I'm not sure whether this is a repost or not (sorry if it is).

The Controller is getting two additional buttons. With the menu button, the user can go back to the main menu immediately.

The second button is programmable.


----------



## Mathew (Feb 8, 2002)

Does that menu button take you to the compass screen? All it takes is just one shift of the knob to get back there. :dunno:

That would be the second progammable button in the car.


----------



## Alex Baumann (Dec 19, 2001)

Hmm, I'm not sure. All it said in the article that the menu button is taking the user back to the main menu, whatever menu you're on. :dunno:


----------



## SARAFIL (Feb 19, 2003)

Mathew said:


> Does that menu button take you to the compass screen? All it takes is just one shift of the knob to get back there. :dunno:


Yes. Believe it or not, most people have no clue which menu they are in, so they do not know in which direction to push to get the main menu. Infact, in the E60, there is a little display in the upper corner of the screen that tells you which menu you are in.
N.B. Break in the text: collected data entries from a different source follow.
Lemma accrue_Ok loan s l s' :
  accrue_loan_interest env loan s = Ok l s' ->
  s' = s /\ ln_principal l = ln_principal loan /\
  ln_interest_accrued l = ln_interest_accrued loan + due_on (get_loan_config s) loan (sequence env) /\
  ln_last_interest_at l =
    match get_loan_config s with Some _ => sequence env | None => ln_last_interest_at loan end.
Proof.
  unfold accrue_loan_interest, reading, due_on, interest_due.
  destruct (get_loan_config s) as [c|]; [|intros [-> ->]%ret_Ok; split_and!; (done || lia)].
  destruct (_ || _); [intros [-> ->]%ret_Ok; simpl; split_and!; (done || lia)|]. intros H.
  apply bind_Ok in H as (v & ? & H1 & H). apply ok_or_Ok in H1 as [[-> _]%checked_mul_Some ->].
  apply bind_Ok in H as (v & ? & H1 & H). apply ok_or_Ok in H1 as [[-> _]%checked_mul_Some ->].
  apply bind_Ok in H as (v & ? & H1 & H). apply ok_or_Ok in H1 as [[-> _]%checked_add_Some ->].
  apply ret_Ok in H as [-> ->]. by simpl.
Qed.

(** ** Collateral *)

Definition position_worth (u : Address) s : Z :=
  default 0 (shares_to_amount (get_total_shares s) (get_total_deposited s) (get_shares u s)).

Lemma build_position_Ok u s p s' :
  build_position u s = Ok p s' ->
  s' = s /\ (p = None <-> get_shares u s = 0) /\
  (forall pos, p = Some pos -> sp_amount pos = position_worth u s /\
     shares_to_amount (get_total_shares s) (get_total_deposited s) (get_shares u s) = Some (sp_amount pos)).
Proof.
  unfold build_position, reading, position_worth.
  destruct (Z.eqb_spec (get_shares u s) 0); [intros [-> ->]%ret_Ok; done|]. intros H.
  apply bind_Ok in H as (v & ? & H1 & H). apply ok_or_Ok in H1 as [Hv ->]. apply ret_Ok in H as [-> ->].
  rewrite Hv. split; [done|]. split; [done|]. by intros pos [= <-].
Qed.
Furthermore, BMW went one step further and disabled the feature that lets you return to the main menu by "re-selecting" your last menu selection-- you now MUST use the menu button. So, in response to your question, no, you can not shift the knob to get back to the main compass screen. You must use the menu button.



Mathew said:


> That would be the second progammable button in the car.


The E60 has two programmable buttons (vs. one) on the steering wheel. This is just an attempt to make the two more similar, and to give the operator of the vehicle one more shortcut way to access a common feature.


----------